Barely 24 hours after news began filtering through that hard-talking politician Ingabire Victoire Umuhoza had quit a party she founded, she is labouring to defend herself against accusations from her former colleagues.
This Saturday afternoon, Ingabire, called a press conference to officially reveal her new party. With only women standing to her left and right as she sat at a table in her home in Kigali, Ingabire announced the news.
From green-white theme dressing, Ingabire, 51, said her new party is “Development and Liberty for All Umurinzi” or DALFA Umurinzi. The group’s website was also unveiled.
Ingabire said she was finding it very difficult to manage FDU Inkingi yet many of senior party leaders were outside the country. As a result, she said she has constantly struggled to fend off a tag put on her by the authorities that Ingabire represented foreign interests.
“It was a difficult decision but which I ultimately have opted to take,” she said.
Responding to questions from a small band of journalists from mainly small private new organizations and foreign media, Ingabire sought to convinced the public that she would indeed remain with the “independence” she has painted herself to be for years.
Ingabire said she did consult FDU members before setting up the new formation. “Some have even suggested that am going to work for RPF. People need to get to terms with the fact that the political landscape has evolved,” said Ingabire.
“In the 8 years when I was in jail, I was supported by many friends in and outside prison. Some were from other political organisations. They are still supporting me until today and hopefully will continue going forward despite launching a new political organization.”
Ingabire, with other exiles in Europe launched FDU Inkingi around 2008, joining many other groups. In January 2010, she returned to Rwanda, which she had left as young woman years before the 1994 genocide against the Tutsi.
Ingabire went straight to the Kigali genocide memorial site, where more than 260,000 victims are laid to rest. She made statements there, which would eventually bring the state machinery after her.
Ingabire said the site should also have remains of “other Rwandans” killed by the RPF rebels, which she had repeatedly called as “Hutus” back in Europe. Within months, Ingabire was behind bars.
The state opened a complex legal, political and diplomatic offensive against her. The Netherlands was happy to send its police officers to search Ingabire’s house in The Netherlands. According to documents produced in the preceding court battles, troves of papers showed she had been funding rebels activities in DR Congo and had herself been there.

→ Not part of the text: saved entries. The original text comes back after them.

(** * Data-quality analysis engine: dataAnalyzer.ts and aiAnalyzer.ts

    A shallow embedding of the analysis core of the repository
    (src/lib/dataAnalyzer.ts, src/lib/aiAnalyzer.ts) together with the
    properties its specification states about it.

    Layout:
    - [JSNumber]: the ECMAScript Number type (IEEE-754 binary64) as exact
      rationals with round-to-nearest-even, [Math.round], [Math.max];
    - [JSValue]: the raw cell values a decoded CSV/JSON record can hold, with
      [String(v)], [Number(v)], [parseFloat] and the [Set] equality;
    - [DataAnalyzer]: the class of dataAnalyzer.ts;
    - [AIAnalyzer]: the class of aiAnalyzer.ts;
    - [DataAnalyzerJSON], [Pages]: the JSON entry point, and the upload
      form, the analysis page and the dashboard that use the analysis;
    - the theorems. *)

From Stdlib Require Import ZArith QArith Qround Qpower Qreduction Lqa Lia.
From Stdlib Require Import List String Ascii Bool DecimalString.
From Stdlib Require Import Permutation Sorted.
From Stdlib Require Floats.SpecFloat.
Import ListNotations.


(* ================================================================== *)
(** ** ECMAScript numbers *)
(* ================================================================== *)

Module JSNumber.

Local Open Scope Q_scope.

(** A Number is NaN, an infinity, or a finite binary64 value, kept as the
    rational it denotes.  The two zeros are identified: nothing in the
    analyzer observes the sign of a zero (every divisor is an array length
    or the literal 4). *)
Inductive number : Type :=
| NaN : number
| Infty (neg : bool) : number
| Fin (q : Q) : number.

Definition pow2 (z : Z) : Q := 2 ^ z.

(** [ilog2 q] is the binade of a positive rational:
    2^(ilog2 q) <= q < 2^(ilog2 q + 1). *)
Definition ilog2 (q : Q) : Z :=
  let e0 := (Z.log2 (Qnum q) - Z.log2 (Zpos (Qden q)))%Z in
  if Qle_bool (pow2 e0) q then e0 else (e0 - 1)%Z.

(** Nearest integer, ties to even. *)
Definition round_half_even (x : Q) : Z :=
  let f := Qfloor x in
  match Qcompare (x - inject_Z f) (1 # 2) with
  | Lt => f
  | Gt => (f + 1)%Z
  | Eq => if Z.even f then f else (f + 1)%Z
  end.

(** Exponent of the unit in the last place: 53 significant bits, and the
    subnormal grid 2^-1074 at the bottom. *)
Definition ulp_exp (q : Q) : Z := Z.max (ilog2 q - 52) (-1074).

(** binary64 rounding of a positive rational, before the overflow test. *)
Definition RN_pos (q : Q) : Q :=
  let u := ulp_exp q in
  inject_Z (round_half_even (q / pow2 u)) * pow2 u.

(** roundTiesToEven of an exact result into the Number type. *)
Definition RN (q : Q) : number :=
  match Qcompare q 0 with
  | Eq => Fin 0
  | Gt => let r := RN_pos q in
          if Qle_bool (pow2 1024) r then Infty false else Fin (Qred r)
  | Lt => let r := RN_pos (- q) in
          if Qle_bool (pow2 1024) r then Infty true else Fin (Qred (- r))
  end.

Definition is_neg (q : Q) : bool := negb (Qle_bool 0 q).

Definition fneg (x : number) : number :=
  match x with
  | NaN => NaN
  | Infty s => Infty (negb s)
  | Fin q => Fin (- q)
  end.

(** [x + y] *)
Definition fadd (x y : number) : number :=
  match x, y with
  | NaN, _ | _, NaN => NaN
  | Infty a, Infty b => if Bool.eqb a b then Infty a else NaN
  | Infty a, Fin _ => Infty a
  | Fin _, Infty b => Infty b
  | Fin p, Fin q => RN (p + q)
  end.

(** [x - y] *)
Definition fsub (x y : number) : number := fadd x (fneg y).

(** [x * y] *)
Definition fmul (x y : number) : number :=
  match x, y with
  | NaN, _ | _, NaN => NaN
  | Infty a, Infty b => Infty (xorb a b)
  | Infty a, Fin q => if Qeq_bool q 0 then NaN else Infty (xorb a (is_neg q))
  | Fin p, Infty b => if Qeq_bool p 0 then NaN else Infty (xorb (is_neg p) b)
  | Fin p, Fin q => RN (p * q)
  end.

(** [x / y]; a zero divisor is the positive zero. *)
Definition fdiv (x y : number) : number :=
  match x, y with
  | NaN, _ | _, NaN => NaN
  | Infty _, Infty _ => NaN
  | Infty a, Fin q => Infty (xorb a (is_neg q))
  | Fin _, Infty _ => Fin 0
  | Fin p, Fin q =>
      if Qeq_bool q 0
      then (if Qeq_bool p 0 then NaN else Infty (is_neg p))
      else RN (p / q)
  end.

(** [Math.round]: the integer closest to [x], ties towards +infinity. *)
Definition Math_round (x : number) : number :=
  match x with
  | Fin q => Fin (inject_Z (Qfloor (q + (1 # 2))))
  | _ => x
  end.

(** [Math.max(x, y)] *)
Definition Math_max (x y : number) : number :=
  match x, y with
  | NaN, _ | _, NaN => NaN
  | Infty false, _ | _, Infty false => Infty false
  | Infty true, _ => y
  | _, Infty true => x
  | Fin p, Fin q => if Qle_bool p q then y else x
  end.

(** [x < y] *)
Definition ltb (x y : number) : bool :=
  match x, y with
  | NaN, _ | _, NaN => false
  | Infty a, Infty b => a && negb b
  | Infty a, Fin _ => a
  | Fin _, Infty b => negb b
  | Fin p, Fin q => negb (Qle_bool q p)
  end.

(** SameValueZero on numbers (the equality of [Set]). *)
Definition same (x y : number) : bool :=
  match x, y with
  | NaN, NaN => true
  | Infty a, Infty b => Bool.eqb a b
  | Fin p, Fin q => Qeq_bool p q
  | _, _ => false
  end.

(** [Number.isInteger] *)
Definition isInteger (x : number) : bool :=
  match x with
  | Fin q => Qeq_bool q (inject_Z (Qfloor q))
  | _ => false
  end.

(** [Number.isNaN] / the global [isNaN] on a Number. *)
Definition isNaN (x : number) : bool :=
  match x with NaN => true | _ => false end.

(** An integer as a Number (array lengths, integer literals). *)
Definition of_Z (z : Z) : number := Fin (inject_Z z).
Definition of_nat (n : nat) : number := of_Z (Z.of_nat n).

End JSNumber.

Import JSNumber.

(** The binary64 operations of the Standard Library's IEEE-754
    specification (SpecFloat), to compare the model above with. *)
Module SpecFloatCheck.
Import Floats.SpecFloat.

Definition SF2Q (f : spec_float) : option Q :=
  match f with
  | S754_zero _ => Some 0%Q
  | S754_finite s m e =>
      Some ((if s then -1 else 1) * inject_Z (Zpos m) * pow2 e)%Q
  | _ => None
  end.

Definition sf_of_nat (n : nat) : spec_float :=
  match n with
  | O => S754_zero false
  | S _ => S754_finite false (Pos.of_nat n) 0
  end.

Definition agree (x : number) (f : spec_float) : bool :=
  match x, SF2Q f with
  | Fin q, Some r => Qeq_bool q r
  | _, _ => false
  end.

(** [(k / n) * 100] *)
Definition percent_agrees (k n : nat) : bool :=
  agree (fmul (fdiv (of_nat k) (of_nat n)) (of_Z 100))
        (SFmul 53 1024 (SFdiv 53 1024 (sf_of_nat k) (sf_of_nat n)) (sf_of_nat 100)).

(** [100 - s / n] *)
Definition complement_agrees (s n : nat) : bool :=
  agree (fsub (of_Z 100) (fdiv (of_nat s) (of_nat n)))
        (SFsub 53 1024 (sf_of_nat 100) (SFdiv 53 1024 (sf_of_nat s) (sf_of_nat n))).

(** [(a + b) / 4] *)
Definition mean_agrees (a b : nat) : bool :=
  agree (fdiv (fadd (of_nat a) (of_nat b)) (of_Z 4))
        (SFdiv 53 1024 (SFadd 53 1024 (sf_of_nat a) (sf_of_nat b)) (sf_of_nat 4)).

End SpecFloatCheck.



(* ================================================================== *)
(** ** Strings and raw cell values *)
(* ================================================================== *)

(** Strings are sequences of code units below 256; every string the
    analyzer builds itself is ASCII. *)
Module JSString.

Local Open Scope string_scope.

Definition code (c : ascii) : N := N_of_ascii c.

Definition is_digit (c : ascii) : bool := ((48 <=? code c) && (code c <=? 57))%N.

(** StrWhiteSpaceChar below 256: TAB, LF, VT, FF, CR, SP, NBSP. *)
Definition is_space (c : ascii) : bool :=
  (((9 <=? code c) && (code c <=? 13)) || (code c =? 32) || (code c =? 160))%N.

Definition lower_char (c : ascii) : ascii :=
  let n := code c in
  if (((65 <=? n) && (n <=? 90))
      || ((192 <=? n) && (n <=? 222) && negb (n =? 215)))%N
  then ascii_of_N (n + 32) else c.

(** [s.toLowerCase()] *)
Fixpoint toLowerCase (s : string) : string :=
  match s with
  | EmptyString => EmptyString
  | String c r => String (lower_char c) (toLowerCase r)
  end.

(** [s.includes(p)] *)
Fixpoint includes (s p : string) : bool :=
  prefix p s ||
  match s with
  | EmptyString => false
  | String _ r => includes r p
  end.

(** [s.endsWith(p)] *)
Fixpoint endsWith (s p : string) : bool :=
  String.eqb s p ||
  match s with
  | EmptyString => false
  | String _ r => endsWith r p
  end.

(** [parts.join(sep)] on an array of strings. *)
Fixpoint join (sep : string) (parts : list string) : string :=
  match parts with
  | [] => ""
  | [x] => x
  | x :: rest => x ++ sep ++ join sep rest
  end.

(** Decimal digits of a non-negative integer. *)
Definition digits_of_N (n : N) : string := NilZero.string_of_uint (N.to_uint n).
Definition digits_of_nat (n : nat) : string := digits_of_N (N.of_nat n).

Fixpoint zeros (n : nat) : string :=
  match n with O => "" | S k => String "0" (zeros k) end.

End JSString.

Import JSString.

Module JSValue.

Local Open Scope string_scope.

(** What a cell of a decoded record holds: JSON.parse gives null, booleans,
    numbers and strings; PapaParse gives strings; a key absent from a row
    reads as undefined.  Records are flat (no nested arrays or objects). *)
Inductive raw : Type :=
| VNull : raw
| VUndefined : raw
| VBool (b : bool) : raw
| VNum (x : number) : raw
| VStr (s : string) : raw.

(** *** Number::toString *)

Definition pow10 (z : Z) : Q := (10 ^ z)%Q.

(** floor(log10 q) for a positive rational, from the binary logarithm. *)
Definition ilog10 (q : Q) : Z :=
  let g := (ilog2 q * 30103 / 100000)%Z in
  let ok e := Qle_bool (pow10 e) q && negb (Qle_bool (pow10 (e + 1)) q) in
  if ok g then g
  else if ok (g + 1)%Z then (g + 1)%Z
  else if ok (g - 1)%Z then (g - 1)%Z
  else g.

(** The digit string [s] and decimal exponent [n] of Number::toString for
    [k] significant digits, when some [s * 10^(n-k)] rounds to [q]. *)
Definition digits_at (q : Q) (k : nat) : option (string * Z) :=
  let e := ilog10 q in
  let scale := pow10 (e + 1 - Z.of_nat k) in
  let lo := Qfloor (q / scale) in
  let hi := (lo + 1)%Z in
  let hits z := same (RN (inject_Z z * scale)) (Fin q) in
  let out z :=
    if (z =? 10 ^ Z.of_nat k)%Z then ("1", (e + 2)%Z)
    else (digits_of_N (Z.to_N z), (e + 1)%Z) in
  let closer_lo :=
    Qle_bool (q - inject_Z lo * scale) (inject_Z hi * scale - q) in
  match hits lo, hits hi with
  | true, true => Some (out (if closer_lo then lo else hi))
  | true, false => Some (out lo)
  | false, true => Some (out hi)
  | false, false => None
  end.

Fixpoint shortest_digits (q : Q) (k fuel : nat) : string * Z :=
  match fuel with
  | O => (digits_of_N (Z.to_N (Qfloor (q / pow10 (ilog10 q + 1 - Z.of_nat k)))),
          (ilog10 q + 1)%Z)
  | S fuel' =>
      match digits_at q k with
      | Some r => r
      | None => shortest_digits q (S k) fuel'
      end
  end.

Fixpoint drop_zeros (l : list ascii) : list ascii :=
  match l with
  | c :: r => if Ascii.eqb c "0" then drop_zeros r else l
  | [] => l
  end.

Definition strip_trailing_zeros (s : string) : string :=
  string_of_list_ascii (rev (drop_zeros (rev (list_ascii_of_string s)))).

(** Layout of the digits [ds] with decimal point position [n]. *)
Definition layout (ds : string) (n : Z) : string :=
  let k := Z.of_nat (String.length ds) in
  if ((k <=? n) && (n <=? 21))%Z then ds ++ zeros (Z.to_nat (n - k))
  else if ((0 <? n) && (n <=? 21))%Z then
    substring 0 (Z.to_nat n) ds ++ "." ++
    substring (Z.to_nat n) (String.length ds - Z.to_nat n) ds
  else if ((-6 <? n) && (n <=? 0))%Z then
    "0." ++ zeros (Z.to_nat (- n)) ++ ds
  else
    let e := (n - 1)%Z in
    let sgn := if (e <? 0)%Z then "-" else "+" in
    let ex := digits_of_N (Z.to_N (Z.abs e)) in
    match ds with
    | String d EmptyString => String d ("e" ++ sgn ++ ex)
    | String d rest => String d ("." ++ rest ++ "e" ++ sgn ++ ex)
    | EmptyString => "0"
    end.

(** Number::toString of a positive finite value.  Below 2^53 an integer
    prints as its decimal expansion (it is its own shortest form). *)
Definition pos_to_string (q : Q) : string :=
  if Qeq_bool q (inject_Z (Qfloor q)) && Qle_bool q (pow2 53 - 1)
  then digits_of_N (Z.to_N (Qfloor q))
  else
    let '(ds, n) := shortest_digits q 1 17 in
    let ds' := strip_trailing_zeros ds in
    layout (if String.eqb ds' "" then "0" else ds') n.

Definition number_to_string (x : number) : string :=
  match x with
  | NaN => "NaN"
  | Infty false => "Infinity"
  | Infty true => "-Infinity"
  | Fin q =>
      match Qcompare q 0 with
      | Eq => "0"
      | Gt => pos_to_string q
      | Lt => "-" ++ pos_to_string (- q)
      end
  end.

(** [String(v)], also the conversion of a template literal. *)
Definition String_ (v : raw) : string :=
  match v with
  | VNull => "null"
  | VUndefined => "undefined"
  | VBool true => "true"
  | VBool false => "false"
  | VNum x => number_to_string x
  | VStr s => s
  end.

(** *** StringToNumber and parseFloat *)

Fixpoint span_digits (l : list ascii) : list ascii * list ascii :=
  match l with
  | c :: r => if is_digit c
              then let (ds, rest) := span_digits r in (c :: ds, rest)
              else ([], l)
  | [] => ([], [])
  end.

Definition digit_value (c : ascii) : Z := (Z.of_N (code c) - 48)%Z.

Definition digits_value (ds : list ascii) : Z :=
  fold_left (fun acc c => (acc * 10 + digit_value c)%Z) ds 0%Z.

Government accused her of armed rebellion and negating the genocide, charges which were broken up in a long list up to the highest court in the land. The Supreme Court found Ingabire guilty of spreading rumours with intention to incite the public to rise up against the State, endangering state security and minimising the 1994 Genocide against the Tutsi.
The Supreme Court increased her High Court sentence of 8 years, to 15, which fell short of the 25 years demanded by the State.
On September 14, 2017, President Paul Kagame fresh from a landslide presidential election victory, gave Ingabire mercy.
Speaking today at launch of her new party, Ingabire said the party will prepare registration of the party within the laws of the country. The committee would also come in the coming days.
However, the announcement today is just the start of what will be a long process. Her organization will need to fulfil quite a voluminous list of requirements including holding a delegates conference where a government official will manually verify each of the hundreds of delegates’ signatures.
Going by what happened during her failed attempts to register the FDU Inkingi, and other parties like the Green Party of Dr Frank Habineza, it is difficult to imagine which district or venue will allow to accept to host her delegates’ conference.